3 Poems
  
by Ron Sitton

For You, Again


I am the innocent bystander
Caught in your world
Completely off guard.

We have no chemistry
We have no feelings
Only instinct.

Drawn and repulsed
Our magnets dance.

Manipulative situations.
 
Shredding the Dissertation

Piece by piece
Deconstructing
Six years of work
For $30 (paper shredder), choice intoxicants ... and time.

The joy of destruction
Just precedes
The power of accomplishment.
 
Why 'Not' Fear
 
Have you watched the news?
Mr. Politician tells me
I should be scared --
Of what?

Airplanes crashing?
More people die in car wrecks.

Terrorism?
From us or them?
Or do we so easily forget Oklahoma City?

My response --
Why fear?

Roosevelt said,
"The only thing we have to fear is fear itself."

I agree.
After all, the worst that could happen is
I'll die.
But you'll die, too.
We all die.
Get over it.
It's going to happen.

It's what we do while living that's important.

But 'they' say ...
Surely, 'they' cannot all be wrong?

That fear I dismissed in junior high.

But society ...
You know it's going to hell in a handbasket.

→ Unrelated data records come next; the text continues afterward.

Lemma bfill_no_nan t : no_nan t = true -> bfill t = t.
Proof.
  induction t as [|x t IH]; simpl; [reflexivity|].
  rewrite andb_true_iff, negb_true_iff. intros [Hx Ht].
  rewrite Hx, IH by exact Ht. reflexivity.
Qed.

Lemma bfill_leading k t :
  no_nan t = true -> bfill (repeat F64.nan k ++ t) = repeat (hd F64.nan t) k ++ t.
Proof.
  intros Ht. induction k as [|k IH]; simpl.
  - apply bfill_no_nan. exact Ht.
  - rewrite IH. f_equal. destruct k; reflexivity.
Qed.

Lemma no_nan_app s t : no_nan (s ++ t) = no_nan s && no_nan t.
Proof. apply forallb_app. Qed.

Lemma no_nan_repeat x k : F64.is_nan x = false -> no_nan (repeat x k) = true.
Proof. intros Hx. induction k; simpl; [reflexivity|]. rewrite Hx. exact IHk. Qed.

Lemma all_nan_repeat k : all_nan (repeat F64.nan k) = true.
Proof. induction k; simpl; auto. Qed.

(** After both fills a column is complete, or it never had a value. *)
Lemma fill_dichotomy s :
  all_nan (bfill (ffill s)) = true \/ no_nan (bfill (ffill s)) = true.
Proof.
  destruct (ffill_shape s) as (k & t & -> & Ht).
  rewrite bfill_leading by exact Ht.
  destruct t as [|x t].
  - left. rewrite app_nil_r. apply all_nan_repeat.
  - right. simpl in Ht. split_andb Ht Hx Ht.
    rewrite no_nan_app. simpl. rewrite Hx, Ht.
    rewrite no_nan_repeat by (apply negb_true_iff; exact Hx). reflexivity.
Qed.

(** Forward fill: a gap after a known price repeats that price. *)
Lemma ffill_gap last x k rest :
  F64.is_nan x = false ->
  ffill_from last (x :: repeat F64.nan k ++ rest) = x :: repeat x k ++ ffill_from x rest.
Proof.
  intros Hx. simpl. rewrite Hx. f_equal.
  induction k as [|k IH]; simpl; [reflexivity|]. rewrite IH. reflexivity.
Qed.

(** Backward fill: a leading gap repeats the first known price. *)
Lemma bfill_gap x k rest :
  F64.is_nan x = false ->
  bfill (repeat F64.nan k ++ x :: rest) = repeat x k ++ x :: bfill rest.
Proof.
  intros Hx. induction k as [|k IH]; simpl.
  - rewrite Hx. reflexivity.
  - rewrite IH. f_equal. destruct k; reflexivity.
Qed.

Lemma select_rows_filter {A : Type} (f : A -> bool) l :
  select_rows (map f l) l = filter f l.
Proof.
  induction l as [|a l IH]; simpl; [reflexivity|].
  destruct (f a); rewrite IH; reflexivity.
Qed.

Lemma select_rows_no_nan keep s : no_nan s = true -> no_nan (select_rows keep s) = true.
Proof.
  revert keep. induction s as [|x s IH]; intros [|k keep]; simpl; try reflexivity.
  rewrite andb_true_iff. intros [Hx Hs].
  destruct k; simpl; [rewrite Hx|]; apply IH; exact Hs.
Qed.

Lemma dropna_columns_filled_no_nan (prices : dict Series) c :
  In c (dropna_columns (fill_missing prices)) -> no_nan (snd c) = true.
Proof.
  unfold dropna_columns, fill_missing. rewrite filter_In, in_map_iff.
  intros [(c0 & <- & _) Hc]. cbn [snd] in *.
  destruct (fill_dichotomy (snd c0)) as [H|H]; [|exact H].
  rewrite H in Hc. discriminate.
Qed.

(** C8. The normalizer.  A forward fill repeats the last known price over
    a gap and a backward fill repeats the first known price over a leading
    gap; a date is in the range when it lies between the two bounds, both
    included.  [fetch_stock_data] returns the empty table when nothing was
    fetched; it raises exactly when no price field can be selected;
    otherwise it fills every selected column forward, then backward, drops
    the columns that are still all missing, returns the empty table when
    none is left, and else returns the dates of the range with, for every
    remaining column in order, the filled values at those dates.  So every
    column of a returned table is free of missing values, and a gap inside
    the range is filled from a price before the range. *)
Theorem fetch_stock_data_fills_then_filters raw tickers start_date end_date :
  (forall last x k rest, F64.is_nan x = false ->
     ffill_from last (x :: repeat F64.nan k ++ rest) =
     x :: repeat x k ++ ffill_from x rest) /\
  (forall x k rest, F64.is_nan x = false ->
     bfill (repeat F64.nan k ++ x :: rest) = repeat x k ++ x :: bfill rest) /\
  (forall d, in_range start_date end_date d = true <-> start_date <= d <= end_date) /\
  (let data := dropna_columns (raw_columns raw) in
   match fetch_stock_data raw tickers start_date end_date with
   | Raise err =>
       raw_index raw <> [] /\ data <> [] /\
       select_prices (raw_multi raw) data tickers = Raise err
   | Ok df =>
       (forall c, In c (columns df) -> no_nan (snd c) = true) /\
       ((raw_index raw = [] \/ data = []) /\ df = empty_frame \/
        raw_index raw <> [] /\ data <> [] /\
        exists prices,
          select_prices (raw_multi raw) data tickers = Ok prices /\
          let kept := filter (fun c => negb (all_nan (bfill (ffill (snd c))))) prices in
          (kept = [] /\ df = empty_frame \/
           kept <> [] /\
           index df = filter (in_range start_date end_date) (raw_index raw) /\
           columns df =
             map (fun c => (fst c,
                            select_rows (map (in_range start_date end_date) (raw_index raw))
                                        (bfill (ffill (snd c)))))
                 kept))
   end) /\
  fetch_stock_data
    {| raw_index := [1; 2; 3; 4]; raw_multi := true;
       raw_columns := [(("Close", "A"), [F64.of_Z 100; F64.nan; F64.nan; F64.of_Z 103]);
                       (("Close", "B"), [F64.nan; F64.nan; F64.of_Z 50; F64.nan]);
                       (("Close", "C"), [F64.nan; F64.nan; F64.nan; F64.nan])] |}
    ["A"; "B"; "C"] 2 3
  = Ok {| index := [2; 3];
          columns := [("A", [F64.of_Z 100; F64.of_Z 100]);
                      ("B", [F64.of_Z 50; F64.of_Z 50])] |}.
Proof.
  split; [exact ffill_gap|]. split; [exact bfill_gap|].
  split.
  { intros d. unfold in_range. rewrite andb_true_iff, !Z.leb_le. reflexivity. }
  split; [|reflexivity].
  cbv zeta. unfold fetch_stock_data.
  destruct (raw_index raw) as [|d0 idx] eqn:Eidx.
  { split; [intros c []| left; split; [left|]; reflexivity]. }
  destruct (dropna_columns (raw_columns raw)) as [|c0 cols] eqn:Ecols.
  { split; [intros c []| left; split; [right|]; reflexivity]. }
  destruct (select_prices (raw_multi raw) (c0 :: cols) tickers) as [prices|err] eqn:Esel;
    cbn [bind]; [|repeat split; discriminate].
  assert (Ekept : dropna_columns (fill_missing prices) =
                  map (fun c => (fst c, bfill (ffill (snd c))))
                      (filter (fun c => negb (all_nan (bfill (ffill (snd c))))) prices)).
  { unfold dropna_columns, fill_missing.
    clear. induction prices as [|p prices IH]; [reflexivity|].
    cbn [map filter snd fst]. destruct (all_nan (bfill (ffill (snd p)))); cbn [negb map fst snd].
    - exact IH.
    - f_equal. exact IH. }
  destruct (dropna_columns (fill_missing prices)) as [|f0 filled] eqn:Efill.
  { split; [intros c []|]. right. split; [discriminate|]. split; [discriminate|].
    exists prices. split; [reflexivity|]. left. split; [|reflexivity].
    destruct (filter _ prices); [reflexivity | discriminate Ekept]. }
  split.
  - intros c Hc. unfold loc_range in Hc. cbn [columns index] in Hc.
    apply in_map_iff in Hc. destruct Hc as (c1 & <- & Hc1). cbn [snd].
    apply select_rows_no_nan.
    apply (dropna_columns_filled_no_nan prices). rewrite Efill. exact Hc1.
  - right. split; [discriminate|]. split; [discriminate|].
    exists prices. split; [reflexivity|]. right.
    split; [intros E; rewrite E in Ekept; discriminate Ekept|].
    unfold loc_range. cbn [columns index]. split.
    + apply (select_rows_filter (in_range start_date end_date)).
    + rewrite Ekept, map_map. reflexivity.
Qed.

Only when we refuse to see each other as humans.

And what about ourselves?
Aren't we all terrified about what WE could do?

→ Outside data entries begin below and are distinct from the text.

(** * flagx: extended flag sets and command routing

    A shallow embedding of the argument scanner of [FlagSet]
    (flag-set source file) and of the command tree of [App] (app.go),
    followed by the properties established about them.

    Conventions.
    - Go strings are byte strings: [string] with [ascii] bytes.
    - Go [int] values that are only compared (positional indices, error
      handling policies) are [Z].
    - Go maps are [gmap]s.
    - Storage cells bound to flags (the fields of option structs) live in
      a heap of text cells; a flag value is a pointer into it.
    - Code that may panic, call [os.Exit] or spin is written in the
      monad [M]. *)

From Stdlib Require Import String Ascii ZArith List Lia DecimalString DecimalZ.
From stdpp Require Import base gmap strings list.
From Equations Require Import Equations.

Local Open Scope string_scope.
Local Open Scope list_scope.

(* ===================================================================== *)
(** * Byte strings, the way Go indexes and slices them *)
(* ===================================================================== *)

Module GoString.

(** [len(s)] *)
Definition len (s : string) : nat := String.length s.

(** [s[i] == c]; an index out of range never equals a byte. *)
Definition byte_is (s : string) (i : nat) (c : ascii) : bool :=
  match String.get i s with
  | Some b => Ascii.eqb b c
  | None => false
  end.

(** [s[i:]] *)
Definition from (i : nat) (s : string) : string :=
  String.substring i (String.length s - i) s.

(** [s[0:i]] *)
Definition upto (i : nat) (s : string) : string :=
  String.substring 0 i s.

(** The scan [for i := k; i < len(s); i++ { if s[i] == c ... }] over
    the bytes of [s] that remain from position [k] on: the first
    position holding [c]. *)
Fixpoint index_from (c : ascii) (k : nat) (rest : string) : option nat :=
  match rest with
  | EmptyString => None
  | String b rest' => if Ascii.eqb b c then Some k else index_from c (S k) rest'
  end.

End GoString.

(* ===================================================================== *)
(** * Errors *)
(* ===================================================================== *)

(** The errors built with [fmt.Errorf] / [failf], one constructor per
    format string, carrying the formatted operands. *)
Inductive Error : Type :=
| ErrHelp                                         (* flag.ErrHelp *)
| ErrBadSyntax (s : string)                       (* "bad flag syntax: %s" *)
| ErrNotDefined (name : string)                   (* "flag provided but not defined: -%s" *)
| ErrInvalidBool (value name : string)            (* "invalid boolean value %q for -%s: %v" *)
| ErrInvalidBoolFlag (name : string)              (* "invalid boolean flag %s: %v" *)
| ErrNeedsArg (name : string)                     (* "flag needs an argument: -%s" *)
| ErrInvalidValue (value name : string)           (* "invalid value %q for flag -%s: %v" *)
| ErrNonFlagNotProvided (index : Z)               (* "non-flag defined but not provided: %d" *)
| ErrInvalidNonFlag (value : string) (index : Z)  (* "invalid value %q for non-flag %d: %v" *)
| ErrValidate (msg : string).                     (* an error of the validator hook *)

(* ===================================================================== *)
(** * The token scanner: tidyOneArg, filterArgs, tidyArgs *)
(* ===================================================================== *)

(** The six named results of [tidyOneArg]. *)
Module OneArg.
Record t : Type := mk {
  lastArgs : list string;
  terminated : bool;
  name : string;
  valuePtr : option string;
  seen : bool;
  err : option Error
}.
End OneArg.
Lemma haystacks_spec (fields : list field) :
  existsb mentions_missing
    (map Js.toLowerCase
       (filter (λ value, nonempty value = true) (omap string_or_undefined fields))) = true
  ↔ ∃ text phrase, Str text ∈ fields ∧ phrase ∈ missing_phrases
                   ∧ Contains (Js.toLowerCase text) phrase.
Proof.
  rewrite existsb_exists. split.
  - intros (low & Hin & Hm). apply in_map_iff in Hin as (text & <- & Hin).
    apply list_elem_of_In, list_elem_of_filter in Hin as [_ Hin].
    apply list_elem_of_omap in Hin as (f & Hf & Hs).
    destruct f as [|s|n]; simplify_eq/=.
    apply mentions_missing_spec in Hm as (phrase & Hp & Hc). by exists text, phrase.
  - intros (text & phrase & Hin & Hp & Hc). exists (Js.toLowerCase text). split.
    + apply in_map_iff. exists text. split; [done|].
      apply list_elem_of_In, list_elem_of_filter. split.
      * destruct text; [|done]. by destruct (not_Contains_empty phrase Hp).
      * apply list_elem_of_omap. by exists (Str text).
    + apply mentions_missing_spec. by exists phrase.
Qed.

Lemma errorLooksLikeMissingExecutable_spec (b : bool) (e : props) :
  errorLooksLikeMissingExecutable (Object b e) = true ↔ SignalsMissingExecutable e.
Proof.
  unfold errorLooksLikeMissingExecutable, SignalsMissingExecutable.
  fold (reported_exit e). fold (captured e).
  pose proof (is_missing_code_spec (code e)) as Hc.
  pose proof (is_missing_code_spec (errno e)) as He.
  pose proof (strict_eq_num_spec (reported_exit e) 127) as H1.
  pose proof (strict_eq_num_spec (reported_exit e) 9009) as H2.
  pose proof (haystacks_spec (captured e)) as Hh.
  destruct (is_missing_code (string_or_undefined (code e))); [tauto|].
  destruct (is_missing_code (string_or_undefined (errno e))); [tauto|].
  simpl.
  destruct (strict_eq_num (reported_exit e) 127); [tauto|].
  destruct (strict_eq_num (reported_exit e) 9009); [tauto|].
  simpl. rewrite Hh. intuition congruence.
Qed.

(** Only [Error] instances are ever classified as a missing executable. *)
Lemma toolStatusByError_not_an_Error (error : value) :
  instanceof_Error error = false → toolStatusByError error = Unavailable executionFailed.
Proof. unfold toolStatusByError. by intros ->. Qed.

(** C6. For every [Error] thrown while the tool is invoked, the status
    is [Unavailable executableNotFound] exactly when the error signals a
    missing executable (an [ENOENT] code, exit status 127 or 9009, or a
    captured text mentioning one of the "not found" phrases), and
    [Unavailable executionFailed] in every other case. *)
Theorem toolStatusByError_classifies (e : props) :
  (toolStatusByError (Object true e) = Unavailable executableNotFound
   ↔ SignalsMissingExecutable e)
  ∧ (toolStatusByError (Object true e) = Unavailable executionFailed
     ↔ ¬ SignalsMissingExecutable e).
Proof.
  pose proof (errorLooksLikeMissingExecutable_spec true e) as H.
  unfold toolStatusByError. simpl instanceof_Error.
  destruct (errorLooksLikeMissingExecutable (Object true e)); simpl.
  - assert (SignalsMissingExecutable e) as Hs by by apply H.
    split; split; intros; done.
  - assert (¬ SignalsMissingExecutable e) as Hs by (intros Hs; by apply H in Hs).
    split; split; intros; done.
Qed.

End FailureClassification.

(** The error of a spawn that finds no executable is classified as a
    missing executable. *)
Lemma toolStatusByError_classifies_witness :
  Linter.toolStatusByError Samples.enoent = Linter.Unavailable Linter.executableNotFound.
Proof.
  apply (toolStatusByError_classifies
           {| Thrown.code := Thrown.Str "ENOENT"; Thrown.errno := Thrown.Num (-2);
              Thrown.exitCode := Thrown.Undefined;
              Thrown.stderr := Thrown.Str ""; Thrown.stdout := Thrown.Str "";
              Thrown.shortMessage := Thrown.Str "Command failed with ENOENT: shellcheck -V";
              Thrown.originalMessage := Thrown.Str "spawn shellcheck ENOENT";
              Thrown.message := Thrown.Str "Command failed with ENOENT: shellcheck -V" |}).
  left. reflexivity.
Defined.

(** ** The version probe *)
Section VersionProbe.
Import Thrown ToolCheck Linter Props.
Variable semver_parse : string → option SemVer.

Lemma trimStart_spaces ws s : AllChars IsSpace ws → Js.trimStart (ws +:+ s) = Js.trimStart s.
Proof.
  induction ws as [|c ws IH]; [done|].
  intros [Hc Hws]. rewrite app_cons. simpl. rewrite Hc. by apply IH.
Qed.

Lemma trimStart_token tok tail :
  AllChars (λ c, ¬ IsSpace c) tok → tok ≠ "" → Js.trimStart (tok +:+ tail) = tok +:+ tail.
Proof.
  destruct tok as [|c tok]; [done|]. intros [Hc _] _.
  rewrite app_cons. simpl. unfold IsSpace in Hc.
  destruct (Js.is_space c); [by destruct Hc | done].
Qed.

Lemma split_space_nonempty s : Js.split_space s ≠ [].
Proof.
  induction s as [|c s IH]; [done|]. simpl.
  destruct (Js.is_space c); [done|]. by destruct (Js.split_space s).
Qed.
(** * lalitha: schedule grid scan and weekly recurrence events

    A shallow embedding of [lalitha.py]: the grid scan
    ([get_events_from_df]), the event assembly ([get_event_from_entry]),
    the recurring schedules ([get_recurrence_events]) and the order in
    which [main] consumes the two generators.

    Modelling choices.
    - A sheet (a pandas DataFrame with the default integer index) is a list
      of rows, a row a list of cells; a cell missing from a short row reads
      as NaN.  Column labels are the column positions.  A cell is empty, a
      text or a number; date-typed cells are left out.
    - [datetime.date] and the midnight [pd.Timestamp] values the code builds
      are calendar dates (year, month, day) of the proleptic Gregorian
      calendar, with [date.toordinal] and [date.weekday] as Python computes
      them.  A [pd.Timestamp] has the range of pandas 1.x and 2.x (64-bit
      nanoseconds): its midnights run from 1677-09-22 to 2262-04-11.
    - [pd.to_datetime(s, format=...)] has three outcomes: a value, when the
      text matches the regular expressions of [strptime] for the format
      (over ASCII text) and lies in the range of [pd.Timestamp]; [NaT],
      without an exception, for the empty text and the texts pandas reads
      as a missing time; and a [ValueError] otherwise.
    - Python exceptions are values of [exn]; a generator is the finite trace
      of what it yields, ended by normal exhaustion, a raised exception, or
      a [while] loop that has not finished within the given fuel (the
      number of tests of its condition).
    - [pd.Timestamp.now()] is read from an explicit clock: the k-th reading
      of a run is [clock k]. *)

From Stdlib Require Import ZArith List Bool Ascii String Lia Sorted.
From Stdlib Require Import DecimalString.
Import ListNotations.

Local Open Scope Z_scope.

(** ** Python strings *)

Module PyStr.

Duh! It's never us; it's always the other.
(Guess we did forget Oklahoma City ... and Waco ... and Columbine ... and Jonesboro)

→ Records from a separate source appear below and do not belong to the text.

Lemma object_loop_entries (d : list (str * json)) :
  Forall (fun kv => writable (snd kv) = true /\ scans (snd kv)) d -> d <> [] ->
  forall fuel pairs rest,
    (list_sum (List.map (fun kv => S (sz (snd kv))) d) <= fuel)%nat ->
    object_loop fuel pairs (join (lit ", ") (List.map entry d) ++ 125 :: rest) =
      Some (JDict (dict_of_pairs (pairs ++ d)), rest).
Proof.
  induction 1 as [|kv d [Hw Hs] Hd IH]; intros Hne fuel pairs rest Hf;
    [now contradiction Hne|].
  change (S (sz (snd kv)) + list_sum (List.map (fun kv => S (sz (snd kv))) d) <= fuel)%nat
    in Hf.
  destruct fuel as [|fuel]; [lia|].
  destruct (dumps_head (snd kv) Hw) as (c & s & E & Ho).
  destruct d as [|kv2 d].
  - cbn [List.map join].
    change (list_sum (List.map (fun kv => S (sz (snd kv))) [])) with 0%nat in Hf.
    rewrite entry_text, object_loop_S, scanstring_encoded.
    change (skip_ws (58 :: ?x)) with (58 :: x). cbv iota.
    change (skip_ws (32 :: ?x)) with (skip_ws x).
    rewrite E. cbn [app]. rewrite (skip_ws_opener c _ Ho).
    change (c :: s ++ 125 :: rest) with ((c :: s) ++ 125 :: rest). rewrite <- E.
    rewrite Hs by lia.
    change (skip_ws (125 :: rest)) with (125 :: rest). cbv iota.
    destruct kv. reflexivity.
  - change (join (lit ", ") (List.map entry (kv :: kv2 :: d)))
      with (entry kv ++ lit ", " ++ join (lit ", ") (List.map entry (kv2 :: d))).
    rewrite <- !app_assoc.
    rewrite entry_text, object_loop_S, scanstring_encoded.
    change (skip_ws (58 :: ?x)) with (58 :: x). cbv iota.
    change (skip_ws (32 :: ?x)) with (skip_ws x).
    rewrite E. cbn [app]. rewrite (skip_ws_opener c _ Ho).
    match goal with
    | |- context [scan_once fuel (c :: s ++ ?r)] =>
        change (c :: s ++ r) with ((c :: s) ++ r)
    end.
    rewrite <- E. rewrite Hs by lia.
    change (lit ", " ++ ?x) with (44 :: 32 :: x).
    change (skip_ws (44 :: 32 :: ?x)) with (44 :: 32 :: x). cbv iota.
    change (skip_ws (32 :: ?x)) with (skip_ws x).
    assert (Hh : forall r, skip_ws (join (lit ", ") (List.map entry (kv2 :: d)) ++ r) =
                           join (lit ", ") (List.map entry (kv2 :: d)) ++ r).
    { intros r. cbn [List.map]. destruct d; cbn [join List.map];
        rewrite <- ?app_assoc; rewrite entry_text; reflexivity. }
    rewrite Hh. rewrite IH by (discriminate || lia).
    rewrite <- app_assoc. destruct kv. reflexivity.
Qed.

OK, how about those divisive influences and radical thoughts!

(Like worshipping God above all else
And treating each other like we'd want to be treated?)

"The knowledge that we fear is a weapon to be used against us."*

*From Rush's fear trilogy, "The Weapon"
 

Ron Sitton serves as an assistant professor of journalism at the University of Arkansas-Monticello, advises the Voice and the Boll Weevil, occasionally free-lances for the Little Rock Free Press and prepares for his Christmas gift: wife-to-be Tanya Farthing, 12-year-old son Trevor, and their two dogs to go with his black cats.